* [Records to use]:

>>>>>

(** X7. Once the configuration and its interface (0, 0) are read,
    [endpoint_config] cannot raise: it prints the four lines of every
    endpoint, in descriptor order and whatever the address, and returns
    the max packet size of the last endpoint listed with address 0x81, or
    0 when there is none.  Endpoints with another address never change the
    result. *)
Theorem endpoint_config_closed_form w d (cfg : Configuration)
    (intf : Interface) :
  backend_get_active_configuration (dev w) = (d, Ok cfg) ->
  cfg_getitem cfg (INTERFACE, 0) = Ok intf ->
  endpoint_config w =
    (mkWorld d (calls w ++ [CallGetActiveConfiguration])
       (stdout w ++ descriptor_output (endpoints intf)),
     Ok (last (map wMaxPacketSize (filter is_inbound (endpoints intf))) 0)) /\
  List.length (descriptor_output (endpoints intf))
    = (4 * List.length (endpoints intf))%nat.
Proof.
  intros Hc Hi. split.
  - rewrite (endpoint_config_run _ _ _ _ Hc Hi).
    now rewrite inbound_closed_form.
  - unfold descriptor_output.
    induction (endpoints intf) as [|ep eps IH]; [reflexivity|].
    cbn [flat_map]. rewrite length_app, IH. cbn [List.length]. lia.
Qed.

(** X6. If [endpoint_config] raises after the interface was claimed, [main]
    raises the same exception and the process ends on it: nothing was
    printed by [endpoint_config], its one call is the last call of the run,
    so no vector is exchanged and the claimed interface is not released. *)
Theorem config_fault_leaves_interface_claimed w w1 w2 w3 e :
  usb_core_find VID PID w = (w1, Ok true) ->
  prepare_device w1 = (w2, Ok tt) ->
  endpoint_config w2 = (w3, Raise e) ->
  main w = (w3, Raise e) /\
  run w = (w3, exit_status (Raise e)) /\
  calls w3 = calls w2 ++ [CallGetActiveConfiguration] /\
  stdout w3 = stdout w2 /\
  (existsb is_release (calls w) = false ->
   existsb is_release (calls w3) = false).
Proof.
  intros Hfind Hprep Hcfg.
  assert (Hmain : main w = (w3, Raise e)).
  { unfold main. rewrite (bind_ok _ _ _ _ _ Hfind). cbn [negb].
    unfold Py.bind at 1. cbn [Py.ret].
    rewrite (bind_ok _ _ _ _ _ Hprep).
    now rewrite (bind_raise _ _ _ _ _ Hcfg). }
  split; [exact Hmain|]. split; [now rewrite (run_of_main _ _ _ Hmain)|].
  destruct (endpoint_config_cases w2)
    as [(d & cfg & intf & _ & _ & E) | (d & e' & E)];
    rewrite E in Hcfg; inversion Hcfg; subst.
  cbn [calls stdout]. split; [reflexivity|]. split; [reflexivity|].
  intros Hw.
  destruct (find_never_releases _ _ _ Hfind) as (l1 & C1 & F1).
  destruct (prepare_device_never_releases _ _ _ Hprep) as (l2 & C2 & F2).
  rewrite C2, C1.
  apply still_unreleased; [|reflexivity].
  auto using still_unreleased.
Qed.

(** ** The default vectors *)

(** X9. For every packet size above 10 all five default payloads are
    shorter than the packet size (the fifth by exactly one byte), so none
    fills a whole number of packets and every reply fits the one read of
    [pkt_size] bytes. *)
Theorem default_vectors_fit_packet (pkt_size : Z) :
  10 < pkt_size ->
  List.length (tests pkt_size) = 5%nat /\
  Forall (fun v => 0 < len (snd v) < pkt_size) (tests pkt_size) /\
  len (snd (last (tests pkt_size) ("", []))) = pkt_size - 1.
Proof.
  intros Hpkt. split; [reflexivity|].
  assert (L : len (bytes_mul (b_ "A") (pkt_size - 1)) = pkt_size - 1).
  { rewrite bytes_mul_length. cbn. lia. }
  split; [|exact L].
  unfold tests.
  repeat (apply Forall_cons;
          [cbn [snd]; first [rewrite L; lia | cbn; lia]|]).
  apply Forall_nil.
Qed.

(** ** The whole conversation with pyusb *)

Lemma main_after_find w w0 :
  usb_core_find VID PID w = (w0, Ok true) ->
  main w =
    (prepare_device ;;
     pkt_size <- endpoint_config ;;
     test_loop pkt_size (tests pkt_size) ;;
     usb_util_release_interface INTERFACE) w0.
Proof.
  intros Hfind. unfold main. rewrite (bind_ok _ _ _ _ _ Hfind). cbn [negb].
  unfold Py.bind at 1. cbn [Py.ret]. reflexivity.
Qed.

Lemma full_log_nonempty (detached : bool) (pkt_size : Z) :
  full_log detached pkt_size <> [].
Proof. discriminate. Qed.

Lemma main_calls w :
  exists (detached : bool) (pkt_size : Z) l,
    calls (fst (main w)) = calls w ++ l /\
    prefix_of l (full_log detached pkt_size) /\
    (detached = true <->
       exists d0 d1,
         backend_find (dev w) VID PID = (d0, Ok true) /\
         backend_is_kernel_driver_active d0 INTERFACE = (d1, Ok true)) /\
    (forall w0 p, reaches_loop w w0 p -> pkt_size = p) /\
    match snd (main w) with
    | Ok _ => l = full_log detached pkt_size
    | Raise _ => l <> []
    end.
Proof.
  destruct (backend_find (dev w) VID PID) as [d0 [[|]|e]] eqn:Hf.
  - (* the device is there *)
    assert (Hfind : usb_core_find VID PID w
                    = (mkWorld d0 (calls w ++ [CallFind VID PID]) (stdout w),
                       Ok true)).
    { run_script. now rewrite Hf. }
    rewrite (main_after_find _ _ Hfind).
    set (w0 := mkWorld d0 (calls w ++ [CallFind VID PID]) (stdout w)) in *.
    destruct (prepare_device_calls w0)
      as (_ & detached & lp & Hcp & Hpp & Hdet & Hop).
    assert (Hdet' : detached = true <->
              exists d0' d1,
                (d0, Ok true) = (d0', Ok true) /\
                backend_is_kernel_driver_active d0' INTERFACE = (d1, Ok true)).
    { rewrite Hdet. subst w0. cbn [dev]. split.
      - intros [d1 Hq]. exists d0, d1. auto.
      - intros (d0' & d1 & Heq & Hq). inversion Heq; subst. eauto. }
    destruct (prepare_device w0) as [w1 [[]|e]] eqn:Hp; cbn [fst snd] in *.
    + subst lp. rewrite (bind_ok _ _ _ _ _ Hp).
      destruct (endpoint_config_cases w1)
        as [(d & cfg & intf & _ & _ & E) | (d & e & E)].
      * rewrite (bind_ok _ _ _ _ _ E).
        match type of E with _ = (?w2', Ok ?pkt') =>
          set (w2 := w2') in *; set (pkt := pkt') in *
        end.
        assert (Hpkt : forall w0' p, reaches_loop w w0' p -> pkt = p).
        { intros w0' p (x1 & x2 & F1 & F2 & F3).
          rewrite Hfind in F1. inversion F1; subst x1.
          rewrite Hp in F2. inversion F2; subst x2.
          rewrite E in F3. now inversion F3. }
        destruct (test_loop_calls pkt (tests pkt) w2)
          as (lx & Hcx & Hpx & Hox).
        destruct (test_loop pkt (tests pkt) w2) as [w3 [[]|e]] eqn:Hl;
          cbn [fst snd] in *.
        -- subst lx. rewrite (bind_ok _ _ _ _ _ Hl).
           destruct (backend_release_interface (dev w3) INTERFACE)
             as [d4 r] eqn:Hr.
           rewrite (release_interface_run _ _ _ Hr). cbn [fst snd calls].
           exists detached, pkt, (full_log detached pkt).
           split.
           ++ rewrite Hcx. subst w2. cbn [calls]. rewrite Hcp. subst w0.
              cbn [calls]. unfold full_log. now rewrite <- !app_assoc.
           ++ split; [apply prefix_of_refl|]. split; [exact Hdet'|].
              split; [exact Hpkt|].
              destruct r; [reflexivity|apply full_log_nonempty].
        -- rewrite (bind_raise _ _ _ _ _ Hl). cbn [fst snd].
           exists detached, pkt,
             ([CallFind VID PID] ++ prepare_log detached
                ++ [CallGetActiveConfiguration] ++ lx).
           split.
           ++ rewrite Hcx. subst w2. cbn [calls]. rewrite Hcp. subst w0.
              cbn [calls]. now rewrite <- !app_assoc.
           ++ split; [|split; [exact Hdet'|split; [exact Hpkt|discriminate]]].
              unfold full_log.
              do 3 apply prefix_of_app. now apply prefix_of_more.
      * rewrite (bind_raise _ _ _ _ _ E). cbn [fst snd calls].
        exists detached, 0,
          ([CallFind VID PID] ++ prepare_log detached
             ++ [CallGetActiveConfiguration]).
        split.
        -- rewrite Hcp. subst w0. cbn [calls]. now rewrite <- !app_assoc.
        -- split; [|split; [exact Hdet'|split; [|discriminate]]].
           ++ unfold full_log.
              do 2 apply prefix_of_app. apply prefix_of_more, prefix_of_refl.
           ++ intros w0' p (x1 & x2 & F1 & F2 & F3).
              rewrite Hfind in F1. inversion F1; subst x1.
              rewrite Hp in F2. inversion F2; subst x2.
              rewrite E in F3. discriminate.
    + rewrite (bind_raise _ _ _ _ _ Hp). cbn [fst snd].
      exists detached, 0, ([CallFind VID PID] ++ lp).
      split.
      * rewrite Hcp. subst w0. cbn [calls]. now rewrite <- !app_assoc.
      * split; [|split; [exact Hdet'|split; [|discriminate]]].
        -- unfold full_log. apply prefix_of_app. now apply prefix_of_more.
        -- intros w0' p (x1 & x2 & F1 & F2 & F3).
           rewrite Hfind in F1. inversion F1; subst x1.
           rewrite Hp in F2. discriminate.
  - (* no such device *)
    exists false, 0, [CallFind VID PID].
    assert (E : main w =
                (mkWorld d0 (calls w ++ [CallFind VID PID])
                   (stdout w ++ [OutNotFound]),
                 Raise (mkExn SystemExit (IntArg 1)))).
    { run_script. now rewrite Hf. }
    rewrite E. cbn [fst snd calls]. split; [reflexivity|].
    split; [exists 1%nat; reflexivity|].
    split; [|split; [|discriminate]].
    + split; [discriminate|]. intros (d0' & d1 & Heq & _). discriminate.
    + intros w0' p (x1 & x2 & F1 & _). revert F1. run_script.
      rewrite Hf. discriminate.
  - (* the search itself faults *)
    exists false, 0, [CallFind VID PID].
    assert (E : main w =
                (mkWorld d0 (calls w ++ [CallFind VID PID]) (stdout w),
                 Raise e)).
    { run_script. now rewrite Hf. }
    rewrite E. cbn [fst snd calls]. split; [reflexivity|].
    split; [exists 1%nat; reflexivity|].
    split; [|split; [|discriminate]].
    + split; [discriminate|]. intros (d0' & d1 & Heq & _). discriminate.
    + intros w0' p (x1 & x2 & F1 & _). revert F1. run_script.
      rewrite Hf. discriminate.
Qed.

<<<<<

* [Task objective]:
Once you find the line with "(** ** The whole conversation with pyusb *)" in the entries above, output it and each line after it up to and including the line with "- intros [d1 Hq]. exists d0, d1. auto.", and nothing else.

* [Solution for this problem]:
(** ** The whole conversation with pyusb *)

Lemma main_after_find w w0 :
  usb_core_find VID PID w = (w0, Ok true) ->
  main w =
    (prepare_device ;;
     pkt_size <- endpoint_config ;;
     test_loop pkt_size (tests pkt_size) ;;
     usb_util_release_interface INTERFACE) w0.
Proof.
  intros Hfind. unfold main. rewrite (bind_ok _ _ _ _ _ Hfind). cbn [negb].
  unfold Py.bind at 1. cbn [Py.ret]. reflexivity.
Qed.

Lemma full_log_nonempty (detached : bool) (pkt_size : Z) :
  full_log detached pkt_size <> [].
Proof. discriminate. Qed.

Lemma main_calls w :
  exists (detached : bool) (pkt_size : Z) l,
    calls (fst (main w)) = calls w ++ l /\
    prefix_of l (full_log detached pkt_size) /\
    (detached = true <->
       exists d0 d1,
         backend_find (dev w) VID PID = (d0, Ok true) /\
         backend_is_kernel_driver_active d0 INTERFACE = (d1, Ok true)) /\
    (forall w0 p, reaches_loop w w0 p -> pkt_size = p) /\
    match snd (main w) with
    | Ok _ => l = full_log detached pkt_size
    | Raise _ => l <> []
    end.
Proof.
  destruct (backend_find (dev w) VID PID) as [d0 [[|]|e]] eqn:Hf.
  - (* the device is there *)
    assert (Hfind : usb_core_find VID PID w
                    = (mkWorld d0 (calls w ++ [CallFind VID PID]) (stdout w),
                       Ok true)).
    { run_script. now rewrite Hf. }
    rewrite (main_after_find _ _ Hfind).
    set (w0 := mkWorld d0 (calls w ++ [CallFind VID PID]) (stdout w)) in *.
    destruct (prepare_device_calls w0)
      as (_ & detached & lp & Hcp & Hpp & Hdet & Hop).
    assert (Hdet' : detached = true <->
              exists d0' d1,
                (d0, Ok true) = (d0', Ok true) /\
                backend_is_kernel_driver_active d0' INTERFACE = (d1, Ok true)).
    { rewrite Hdet. subst w0. cbn [dev]. split.
      - intros [d1 Hq]. exists d0, d1. auto.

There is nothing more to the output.